-- WORK TO BE COMPLETED --
Should a line in the entries below contain "first", return that line.

-- SOURCE RECORDS --

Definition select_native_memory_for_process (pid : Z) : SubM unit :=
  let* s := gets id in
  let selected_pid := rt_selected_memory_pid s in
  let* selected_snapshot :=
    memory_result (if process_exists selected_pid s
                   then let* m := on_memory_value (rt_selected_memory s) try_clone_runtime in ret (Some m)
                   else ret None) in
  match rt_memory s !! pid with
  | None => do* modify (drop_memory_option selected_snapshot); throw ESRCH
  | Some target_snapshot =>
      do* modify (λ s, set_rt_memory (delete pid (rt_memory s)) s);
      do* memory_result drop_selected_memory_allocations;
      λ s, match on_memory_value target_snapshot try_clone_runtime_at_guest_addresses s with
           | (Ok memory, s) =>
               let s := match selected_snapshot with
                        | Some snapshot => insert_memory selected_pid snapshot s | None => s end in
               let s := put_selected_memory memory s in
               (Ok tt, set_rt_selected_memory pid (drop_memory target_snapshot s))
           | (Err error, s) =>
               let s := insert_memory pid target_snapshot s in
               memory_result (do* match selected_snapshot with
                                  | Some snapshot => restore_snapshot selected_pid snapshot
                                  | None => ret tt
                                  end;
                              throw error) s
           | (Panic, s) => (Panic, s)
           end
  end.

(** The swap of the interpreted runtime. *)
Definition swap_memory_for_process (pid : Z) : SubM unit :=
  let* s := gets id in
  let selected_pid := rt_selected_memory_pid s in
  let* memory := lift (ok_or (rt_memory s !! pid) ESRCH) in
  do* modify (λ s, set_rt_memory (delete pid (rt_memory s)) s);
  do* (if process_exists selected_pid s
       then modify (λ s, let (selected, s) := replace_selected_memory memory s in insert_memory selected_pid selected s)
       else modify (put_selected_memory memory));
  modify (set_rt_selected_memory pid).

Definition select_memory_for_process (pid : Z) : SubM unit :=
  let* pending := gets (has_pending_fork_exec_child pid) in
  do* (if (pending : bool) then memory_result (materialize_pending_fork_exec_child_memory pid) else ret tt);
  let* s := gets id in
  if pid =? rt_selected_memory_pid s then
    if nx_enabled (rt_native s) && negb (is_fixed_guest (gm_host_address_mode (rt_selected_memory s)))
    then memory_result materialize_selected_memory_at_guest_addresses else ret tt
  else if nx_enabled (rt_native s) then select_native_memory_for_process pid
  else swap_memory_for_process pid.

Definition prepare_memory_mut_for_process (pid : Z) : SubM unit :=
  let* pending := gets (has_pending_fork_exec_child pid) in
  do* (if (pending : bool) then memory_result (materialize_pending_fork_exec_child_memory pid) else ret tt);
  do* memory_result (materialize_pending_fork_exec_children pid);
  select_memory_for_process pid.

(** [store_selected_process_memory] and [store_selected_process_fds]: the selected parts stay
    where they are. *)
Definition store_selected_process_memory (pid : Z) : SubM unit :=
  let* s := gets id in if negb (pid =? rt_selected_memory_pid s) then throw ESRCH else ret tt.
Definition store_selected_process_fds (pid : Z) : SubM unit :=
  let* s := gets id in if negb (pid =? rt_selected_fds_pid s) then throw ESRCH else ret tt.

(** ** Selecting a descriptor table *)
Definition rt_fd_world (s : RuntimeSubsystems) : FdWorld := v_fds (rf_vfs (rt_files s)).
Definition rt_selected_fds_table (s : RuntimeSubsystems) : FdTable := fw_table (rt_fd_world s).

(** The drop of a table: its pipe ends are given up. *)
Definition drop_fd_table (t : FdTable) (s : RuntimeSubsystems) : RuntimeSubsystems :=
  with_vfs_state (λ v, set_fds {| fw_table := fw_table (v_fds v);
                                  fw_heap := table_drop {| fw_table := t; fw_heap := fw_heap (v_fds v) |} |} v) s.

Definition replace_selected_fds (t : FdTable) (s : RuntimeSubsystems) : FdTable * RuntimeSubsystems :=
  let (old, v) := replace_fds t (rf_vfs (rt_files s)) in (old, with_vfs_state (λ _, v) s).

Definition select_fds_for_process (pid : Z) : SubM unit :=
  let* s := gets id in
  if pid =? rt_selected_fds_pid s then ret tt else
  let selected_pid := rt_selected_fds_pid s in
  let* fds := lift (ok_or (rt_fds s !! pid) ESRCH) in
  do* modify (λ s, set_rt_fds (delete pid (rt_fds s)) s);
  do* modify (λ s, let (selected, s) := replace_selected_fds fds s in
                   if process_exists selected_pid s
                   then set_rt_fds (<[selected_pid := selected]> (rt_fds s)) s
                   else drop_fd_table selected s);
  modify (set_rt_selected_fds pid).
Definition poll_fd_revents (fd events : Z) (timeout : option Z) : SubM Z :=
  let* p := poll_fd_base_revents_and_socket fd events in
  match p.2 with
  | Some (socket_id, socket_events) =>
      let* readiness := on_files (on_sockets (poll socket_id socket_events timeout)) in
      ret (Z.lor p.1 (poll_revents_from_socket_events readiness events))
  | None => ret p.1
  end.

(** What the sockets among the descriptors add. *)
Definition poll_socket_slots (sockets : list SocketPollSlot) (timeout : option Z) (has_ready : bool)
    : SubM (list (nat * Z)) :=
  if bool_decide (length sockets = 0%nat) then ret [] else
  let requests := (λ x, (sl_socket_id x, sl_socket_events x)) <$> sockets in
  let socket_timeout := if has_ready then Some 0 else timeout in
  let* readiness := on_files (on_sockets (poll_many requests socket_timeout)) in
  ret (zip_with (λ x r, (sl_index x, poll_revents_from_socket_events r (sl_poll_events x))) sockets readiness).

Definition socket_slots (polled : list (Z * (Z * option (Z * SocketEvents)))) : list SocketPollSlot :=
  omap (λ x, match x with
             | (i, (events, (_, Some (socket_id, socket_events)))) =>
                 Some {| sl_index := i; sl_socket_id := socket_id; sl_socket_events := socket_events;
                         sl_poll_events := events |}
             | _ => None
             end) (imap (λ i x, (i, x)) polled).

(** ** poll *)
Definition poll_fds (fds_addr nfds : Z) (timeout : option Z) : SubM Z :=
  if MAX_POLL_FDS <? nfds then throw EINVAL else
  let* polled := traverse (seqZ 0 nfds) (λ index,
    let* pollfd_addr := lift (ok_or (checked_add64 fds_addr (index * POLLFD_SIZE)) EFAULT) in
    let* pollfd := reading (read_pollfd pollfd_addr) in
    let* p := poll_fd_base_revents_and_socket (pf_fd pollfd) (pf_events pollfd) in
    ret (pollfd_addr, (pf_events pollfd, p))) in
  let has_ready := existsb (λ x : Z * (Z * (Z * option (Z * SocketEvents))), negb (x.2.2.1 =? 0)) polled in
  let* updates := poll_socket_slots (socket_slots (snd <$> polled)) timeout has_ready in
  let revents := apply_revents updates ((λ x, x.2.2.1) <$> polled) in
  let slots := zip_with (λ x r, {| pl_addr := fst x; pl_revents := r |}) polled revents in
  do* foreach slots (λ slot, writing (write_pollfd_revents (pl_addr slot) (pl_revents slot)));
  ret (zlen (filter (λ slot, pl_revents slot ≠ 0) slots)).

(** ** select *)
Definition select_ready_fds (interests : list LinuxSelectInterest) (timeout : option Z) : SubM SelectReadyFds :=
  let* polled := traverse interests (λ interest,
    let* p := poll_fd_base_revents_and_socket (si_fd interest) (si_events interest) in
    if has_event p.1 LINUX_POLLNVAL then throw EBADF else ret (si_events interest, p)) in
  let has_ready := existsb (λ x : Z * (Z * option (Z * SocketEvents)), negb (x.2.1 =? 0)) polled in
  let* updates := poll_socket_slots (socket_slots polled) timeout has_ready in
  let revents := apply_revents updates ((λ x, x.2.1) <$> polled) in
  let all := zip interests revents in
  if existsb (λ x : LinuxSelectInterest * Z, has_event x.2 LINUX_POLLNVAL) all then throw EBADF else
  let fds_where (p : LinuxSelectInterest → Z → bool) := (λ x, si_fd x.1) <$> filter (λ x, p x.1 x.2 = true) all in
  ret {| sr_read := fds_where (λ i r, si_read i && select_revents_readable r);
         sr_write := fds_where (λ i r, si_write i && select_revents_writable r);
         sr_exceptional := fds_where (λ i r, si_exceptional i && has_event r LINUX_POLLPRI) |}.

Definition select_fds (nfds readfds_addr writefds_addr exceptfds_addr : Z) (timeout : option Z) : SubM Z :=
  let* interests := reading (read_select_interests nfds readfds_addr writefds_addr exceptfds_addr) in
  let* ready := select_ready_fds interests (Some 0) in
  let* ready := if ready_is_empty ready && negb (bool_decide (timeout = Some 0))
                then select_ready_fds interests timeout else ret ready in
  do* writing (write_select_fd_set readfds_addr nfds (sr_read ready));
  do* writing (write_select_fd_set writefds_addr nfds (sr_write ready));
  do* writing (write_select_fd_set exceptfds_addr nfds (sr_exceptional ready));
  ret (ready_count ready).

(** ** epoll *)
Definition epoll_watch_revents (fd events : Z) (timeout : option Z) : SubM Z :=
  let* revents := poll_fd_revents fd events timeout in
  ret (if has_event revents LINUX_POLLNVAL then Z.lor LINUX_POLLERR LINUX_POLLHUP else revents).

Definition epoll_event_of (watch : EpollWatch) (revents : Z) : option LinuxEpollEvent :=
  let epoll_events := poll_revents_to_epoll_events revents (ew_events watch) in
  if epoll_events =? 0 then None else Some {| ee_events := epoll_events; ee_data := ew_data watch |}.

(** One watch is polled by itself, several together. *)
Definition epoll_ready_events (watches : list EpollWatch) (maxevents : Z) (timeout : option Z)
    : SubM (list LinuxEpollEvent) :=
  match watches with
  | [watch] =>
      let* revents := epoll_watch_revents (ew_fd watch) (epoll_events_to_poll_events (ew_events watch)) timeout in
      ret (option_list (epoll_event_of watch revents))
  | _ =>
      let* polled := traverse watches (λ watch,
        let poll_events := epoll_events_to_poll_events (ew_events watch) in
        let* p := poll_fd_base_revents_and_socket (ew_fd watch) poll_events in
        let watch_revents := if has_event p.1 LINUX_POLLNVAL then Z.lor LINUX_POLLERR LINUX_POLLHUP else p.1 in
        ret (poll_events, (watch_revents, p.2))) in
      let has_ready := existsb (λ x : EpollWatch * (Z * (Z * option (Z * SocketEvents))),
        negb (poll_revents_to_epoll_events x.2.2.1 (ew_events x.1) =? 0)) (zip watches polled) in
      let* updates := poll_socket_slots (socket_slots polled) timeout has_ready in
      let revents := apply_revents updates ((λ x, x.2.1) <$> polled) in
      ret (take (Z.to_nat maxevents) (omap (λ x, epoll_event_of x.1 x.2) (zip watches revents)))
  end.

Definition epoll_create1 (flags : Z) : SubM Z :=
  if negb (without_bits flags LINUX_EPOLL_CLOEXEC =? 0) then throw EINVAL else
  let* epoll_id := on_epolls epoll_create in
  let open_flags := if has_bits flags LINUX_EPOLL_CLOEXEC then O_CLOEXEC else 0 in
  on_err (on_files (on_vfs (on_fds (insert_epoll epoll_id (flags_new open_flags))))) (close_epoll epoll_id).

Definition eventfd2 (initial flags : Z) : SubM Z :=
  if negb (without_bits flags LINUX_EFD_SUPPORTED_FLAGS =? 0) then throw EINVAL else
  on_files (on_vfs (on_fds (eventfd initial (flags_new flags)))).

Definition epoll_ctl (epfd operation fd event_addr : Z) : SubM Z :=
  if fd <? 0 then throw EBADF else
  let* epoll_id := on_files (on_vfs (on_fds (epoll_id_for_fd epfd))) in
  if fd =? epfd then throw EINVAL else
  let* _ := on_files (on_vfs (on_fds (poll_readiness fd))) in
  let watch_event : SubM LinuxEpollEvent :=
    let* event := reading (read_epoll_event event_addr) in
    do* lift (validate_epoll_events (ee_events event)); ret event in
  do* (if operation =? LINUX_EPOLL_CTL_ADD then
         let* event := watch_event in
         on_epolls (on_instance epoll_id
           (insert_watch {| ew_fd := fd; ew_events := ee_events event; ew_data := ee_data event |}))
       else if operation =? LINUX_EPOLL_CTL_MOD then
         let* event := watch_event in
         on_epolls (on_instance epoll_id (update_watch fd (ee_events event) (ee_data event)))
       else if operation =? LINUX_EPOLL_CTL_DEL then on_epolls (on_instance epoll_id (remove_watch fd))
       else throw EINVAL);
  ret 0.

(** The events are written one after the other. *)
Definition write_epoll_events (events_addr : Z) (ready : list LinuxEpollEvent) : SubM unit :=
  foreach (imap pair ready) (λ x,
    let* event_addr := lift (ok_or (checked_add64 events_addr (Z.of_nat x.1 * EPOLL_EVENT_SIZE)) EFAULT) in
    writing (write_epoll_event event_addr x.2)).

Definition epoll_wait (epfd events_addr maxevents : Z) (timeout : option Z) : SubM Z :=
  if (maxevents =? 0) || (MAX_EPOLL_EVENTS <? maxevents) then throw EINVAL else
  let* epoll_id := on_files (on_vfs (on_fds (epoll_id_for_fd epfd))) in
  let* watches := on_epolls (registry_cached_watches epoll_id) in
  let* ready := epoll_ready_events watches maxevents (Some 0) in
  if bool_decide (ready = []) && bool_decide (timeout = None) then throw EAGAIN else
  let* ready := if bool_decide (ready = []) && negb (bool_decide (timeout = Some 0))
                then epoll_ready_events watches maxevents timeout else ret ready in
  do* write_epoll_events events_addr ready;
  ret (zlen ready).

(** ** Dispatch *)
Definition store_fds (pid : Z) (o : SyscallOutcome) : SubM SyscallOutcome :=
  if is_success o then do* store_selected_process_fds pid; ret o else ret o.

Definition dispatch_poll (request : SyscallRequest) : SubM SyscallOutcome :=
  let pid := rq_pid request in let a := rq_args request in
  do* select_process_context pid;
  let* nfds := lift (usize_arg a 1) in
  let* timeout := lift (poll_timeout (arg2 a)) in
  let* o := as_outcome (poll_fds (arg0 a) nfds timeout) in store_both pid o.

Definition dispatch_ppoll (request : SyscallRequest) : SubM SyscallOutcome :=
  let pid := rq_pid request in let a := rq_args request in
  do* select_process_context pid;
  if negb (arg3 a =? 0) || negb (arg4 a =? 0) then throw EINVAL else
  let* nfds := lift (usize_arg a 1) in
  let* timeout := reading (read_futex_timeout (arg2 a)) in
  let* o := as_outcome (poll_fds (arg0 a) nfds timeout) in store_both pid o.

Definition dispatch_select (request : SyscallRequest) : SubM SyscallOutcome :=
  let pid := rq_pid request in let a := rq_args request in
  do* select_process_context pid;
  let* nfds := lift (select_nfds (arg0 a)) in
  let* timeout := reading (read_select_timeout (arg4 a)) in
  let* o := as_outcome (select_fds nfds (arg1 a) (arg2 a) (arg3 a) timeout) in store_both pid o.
==
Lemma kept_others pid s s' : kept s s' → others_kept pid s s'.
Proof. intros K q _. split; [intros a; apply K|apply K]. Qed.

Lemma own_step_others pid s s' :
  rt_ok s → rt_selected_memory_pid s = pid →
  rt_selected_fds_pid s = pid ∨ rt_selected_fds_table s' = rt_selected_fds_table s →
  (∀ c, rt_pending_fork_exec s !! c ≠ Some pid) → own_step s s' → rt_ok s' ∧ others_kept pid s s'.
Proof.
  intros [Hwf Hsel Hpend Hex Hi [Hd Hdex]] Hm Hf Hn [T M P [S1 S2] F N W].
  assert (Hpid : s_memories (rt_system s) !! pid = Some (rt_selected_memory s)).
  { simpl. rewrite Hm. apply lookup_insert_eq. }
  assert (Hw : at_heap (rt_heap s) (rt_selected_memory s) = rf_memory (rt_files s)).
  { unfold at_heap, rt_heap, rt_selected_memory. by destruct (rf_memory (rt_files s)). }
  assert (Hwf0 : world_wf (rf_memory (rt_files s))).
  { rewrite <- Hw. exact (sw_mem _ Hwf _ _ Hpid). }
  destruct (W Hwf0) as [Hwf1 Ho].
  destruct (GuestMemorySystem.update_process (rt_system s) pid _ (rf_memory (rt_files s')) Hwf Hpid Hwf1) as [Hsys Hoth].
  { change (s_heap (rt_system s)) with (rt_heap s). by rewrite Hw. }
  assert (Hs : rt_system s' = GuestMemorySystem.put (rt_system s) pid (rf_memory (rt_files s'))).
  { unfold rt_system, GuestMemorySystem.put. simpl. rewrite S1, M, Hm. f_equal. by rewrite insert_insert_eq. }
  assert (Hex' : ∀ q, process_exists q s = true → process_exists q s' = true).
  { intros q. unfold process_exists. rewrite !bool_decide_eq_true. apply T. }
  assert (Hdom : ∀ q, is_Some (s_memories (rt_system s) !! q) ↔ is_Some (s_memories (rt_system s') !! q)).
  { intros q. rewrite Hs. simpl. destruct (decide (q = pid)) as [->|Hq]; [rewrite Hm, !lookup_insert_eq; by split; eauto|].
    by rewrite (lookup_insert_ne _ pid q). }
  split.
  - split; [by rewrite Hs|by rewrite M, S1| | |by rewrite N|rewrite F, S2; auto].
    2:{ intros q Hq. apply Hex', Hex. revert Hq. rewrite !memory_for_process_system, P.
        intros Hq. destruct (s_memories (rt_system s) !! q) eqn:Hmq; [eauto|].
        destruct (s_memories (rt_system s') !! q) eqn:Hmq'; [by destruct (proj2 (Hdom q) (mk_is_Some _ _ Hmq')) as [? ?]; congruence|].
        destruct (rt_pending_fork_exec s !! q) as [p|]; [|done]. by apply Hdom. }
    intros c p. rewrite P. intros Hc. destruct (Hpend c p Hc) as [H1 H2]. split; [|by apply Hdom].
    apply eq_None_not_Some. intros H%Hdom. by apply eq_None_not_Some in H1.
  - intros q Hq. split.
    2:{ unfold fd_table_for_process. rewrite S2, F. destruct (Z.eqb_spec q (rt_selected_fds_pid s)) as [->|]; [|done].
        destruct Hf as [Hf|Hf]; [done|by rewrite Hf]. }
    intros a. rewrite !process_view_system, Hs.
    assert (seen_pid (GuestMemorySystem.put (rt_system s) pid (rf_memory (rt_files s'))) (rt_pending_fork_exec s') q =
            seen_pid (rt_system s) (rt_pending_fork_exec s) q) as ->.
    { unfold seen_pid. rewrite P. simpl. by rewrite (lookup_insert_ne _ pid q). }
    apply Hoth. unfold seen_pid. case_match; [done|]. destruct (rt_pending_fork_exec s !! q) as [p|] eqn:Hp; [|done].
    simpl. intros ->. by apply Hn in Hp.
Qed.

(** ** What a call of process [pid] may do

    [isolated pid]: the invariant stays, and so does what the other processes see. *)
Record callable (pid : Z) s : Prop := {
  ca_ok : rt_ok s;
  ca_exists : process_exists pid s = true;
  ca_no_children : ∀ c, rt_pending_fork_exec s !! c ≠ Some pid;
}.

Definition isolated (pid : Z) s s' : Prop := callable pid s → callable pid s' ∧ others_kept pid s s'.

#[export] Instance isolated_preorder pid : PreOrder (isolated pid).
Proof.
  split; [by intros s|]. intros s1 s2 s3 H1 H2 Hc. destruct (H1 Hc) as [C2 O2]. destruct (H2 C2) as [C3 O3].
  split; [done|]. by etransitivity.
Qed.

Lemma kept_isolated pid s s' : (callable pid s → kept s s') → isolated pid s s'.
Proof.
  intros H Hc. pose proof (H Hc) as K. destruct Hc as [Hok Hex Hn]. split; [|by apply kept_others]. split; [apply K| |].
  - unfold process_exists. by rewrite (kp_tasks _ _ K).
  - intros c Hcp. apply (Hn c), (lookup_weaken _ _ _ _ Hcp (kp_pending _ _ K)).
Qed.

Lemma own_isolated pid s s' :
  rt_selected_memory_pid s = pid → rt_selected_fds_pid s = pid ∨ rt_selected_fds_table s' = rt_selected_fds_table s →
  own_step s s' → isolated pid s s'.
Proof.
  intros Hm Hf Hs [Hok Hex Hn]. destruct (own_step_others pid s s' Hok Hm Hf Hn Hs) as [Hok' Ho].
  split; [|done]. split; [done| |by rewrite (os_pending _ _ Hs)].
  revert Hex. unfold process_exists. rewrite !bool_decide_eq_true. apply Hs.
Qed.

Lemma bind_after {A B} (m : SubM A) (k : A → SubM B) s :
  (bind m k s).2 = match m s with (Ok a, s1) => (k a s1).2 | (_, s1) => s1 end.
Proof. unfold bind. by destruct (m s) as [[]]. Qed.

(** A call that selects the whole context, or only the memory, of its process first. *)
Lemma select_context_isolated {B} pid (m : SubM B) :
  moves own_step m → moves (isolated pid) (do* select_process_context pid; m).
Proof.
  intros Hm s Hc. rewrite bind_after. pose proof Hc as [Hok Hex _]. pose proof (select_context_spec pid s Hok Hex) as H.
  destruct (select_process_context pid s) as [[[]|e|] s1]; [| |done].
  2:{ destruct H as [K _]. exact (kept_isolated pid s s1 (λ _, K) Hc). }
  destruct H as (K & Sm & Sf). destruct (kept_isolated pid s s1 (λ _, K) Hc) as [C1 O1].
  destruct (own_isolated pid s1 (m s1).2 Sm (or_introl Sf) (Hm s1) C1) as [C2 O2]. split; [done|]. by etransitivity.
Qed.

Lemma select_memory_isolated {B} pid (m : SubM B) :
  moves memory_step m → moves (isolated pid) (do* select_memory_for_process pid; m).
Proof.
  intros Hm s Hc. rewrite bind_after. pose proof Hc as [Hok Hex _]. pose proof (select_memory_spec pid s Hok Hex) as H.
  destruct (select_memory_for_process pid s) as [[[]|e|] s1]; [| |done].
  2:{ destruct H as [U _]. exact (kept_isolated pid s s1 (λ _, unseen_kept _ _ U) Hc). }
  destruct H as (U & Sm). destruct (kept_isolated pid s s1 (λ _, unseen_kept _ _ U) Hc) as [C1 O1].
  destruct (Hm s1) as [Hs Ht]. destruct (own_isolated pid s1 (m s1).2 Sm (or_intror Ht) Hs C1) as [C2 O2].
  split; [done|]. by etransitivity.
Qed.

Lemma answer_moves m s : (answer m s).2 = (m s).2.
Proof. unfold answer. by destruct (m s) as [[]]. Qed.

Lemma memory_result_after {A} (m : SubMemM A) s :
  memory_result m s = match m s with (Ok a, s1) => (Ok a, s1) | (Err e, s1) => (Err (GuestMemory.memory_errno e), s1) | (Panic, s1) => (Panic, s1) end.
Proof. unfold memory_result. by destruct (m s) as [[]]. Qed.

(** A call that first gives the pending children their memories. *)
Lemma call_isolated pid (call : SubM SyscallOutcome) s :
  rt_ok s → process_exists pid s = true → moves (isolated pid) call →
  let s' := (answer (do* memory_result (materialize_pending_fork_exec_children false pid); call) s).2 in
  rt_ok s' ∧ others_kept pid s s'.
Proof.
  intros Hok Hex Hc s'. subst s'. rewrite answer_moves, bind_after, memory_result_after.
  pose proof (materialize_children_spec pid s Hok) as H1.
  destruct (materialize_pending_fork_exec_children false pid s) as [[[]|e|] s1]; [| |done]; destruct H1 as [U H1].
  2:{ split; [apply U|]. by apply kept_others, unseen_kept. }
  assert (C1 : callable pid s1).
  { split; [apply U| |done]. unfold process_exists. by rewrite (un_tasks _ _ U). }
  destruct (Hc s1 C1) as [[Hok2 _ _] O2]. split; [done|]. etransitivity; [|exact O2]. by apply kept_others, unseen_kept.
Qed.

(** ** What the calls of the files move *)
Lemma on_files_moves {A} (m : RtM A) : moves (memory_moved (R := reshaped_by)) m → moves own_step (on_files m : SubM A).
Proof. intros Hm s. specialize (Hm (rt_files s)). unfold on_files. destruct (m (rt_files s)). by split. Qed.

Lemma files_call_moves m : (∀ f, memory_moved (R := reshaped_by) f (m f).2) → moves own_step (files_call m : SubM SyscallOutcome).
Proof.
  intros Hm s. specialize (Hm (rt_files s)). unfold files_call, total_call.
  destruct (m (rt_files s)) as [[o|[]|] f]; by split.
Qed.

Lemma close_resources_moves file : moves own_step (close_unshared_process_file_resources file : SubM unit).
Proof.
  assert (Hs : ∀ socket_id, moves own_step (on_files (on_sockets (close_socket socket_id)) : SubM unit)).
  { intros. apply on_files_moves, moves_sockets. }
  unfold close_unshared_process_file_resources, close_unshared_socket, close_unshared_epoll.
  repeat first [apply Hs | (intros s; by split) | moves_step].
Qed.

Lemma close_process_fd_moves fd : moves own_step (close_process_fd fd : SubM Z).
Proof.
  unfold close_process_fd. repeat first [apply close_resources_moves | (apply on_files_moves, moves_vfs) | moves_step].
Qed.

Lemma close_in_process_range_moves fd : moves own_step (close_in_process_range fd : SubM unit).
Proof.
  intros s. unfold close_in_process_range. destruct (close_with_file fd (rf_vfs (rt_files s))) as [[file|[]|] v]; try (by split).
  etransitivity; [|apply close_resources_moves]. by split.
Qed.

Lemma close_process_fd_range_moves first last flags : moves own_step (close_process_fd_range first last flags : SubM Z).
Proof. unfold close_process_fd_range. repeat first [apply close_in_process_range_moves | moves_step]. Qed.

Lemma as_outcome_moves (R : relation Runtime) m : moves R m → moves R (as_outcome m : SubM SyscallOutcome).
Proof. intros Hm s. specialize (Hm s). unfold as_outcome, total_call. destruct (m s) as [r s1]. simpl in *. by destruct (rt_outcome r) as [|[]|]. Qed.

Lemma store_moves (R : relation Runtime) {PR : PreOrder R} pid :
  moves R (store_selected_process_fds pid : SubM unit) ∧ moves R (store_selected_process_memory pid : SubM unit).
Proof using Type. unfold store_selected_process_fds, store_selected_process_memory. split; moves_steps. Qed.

-- YOUR SOLUTION --
(** A call that selects the whole context, or only the memory, of its process first. *)
(** A call that first gives the pending children their memories. *)
  repeat first [apply Hs | (intros s; by split) | moves_step].
  unfold close_process_fd. repeat first [apply close_resources_moves | (apply on_files_moves, moves_vfs) | moves_step].
Lemma close_process_fd_range_moves first last flags : moves own_step (close_process_fd_range first last flags : SubM Z).
Proof. unfold close_process_fd_range. repeat first [apply close_in_process_range_moves | moves_step]. Qed.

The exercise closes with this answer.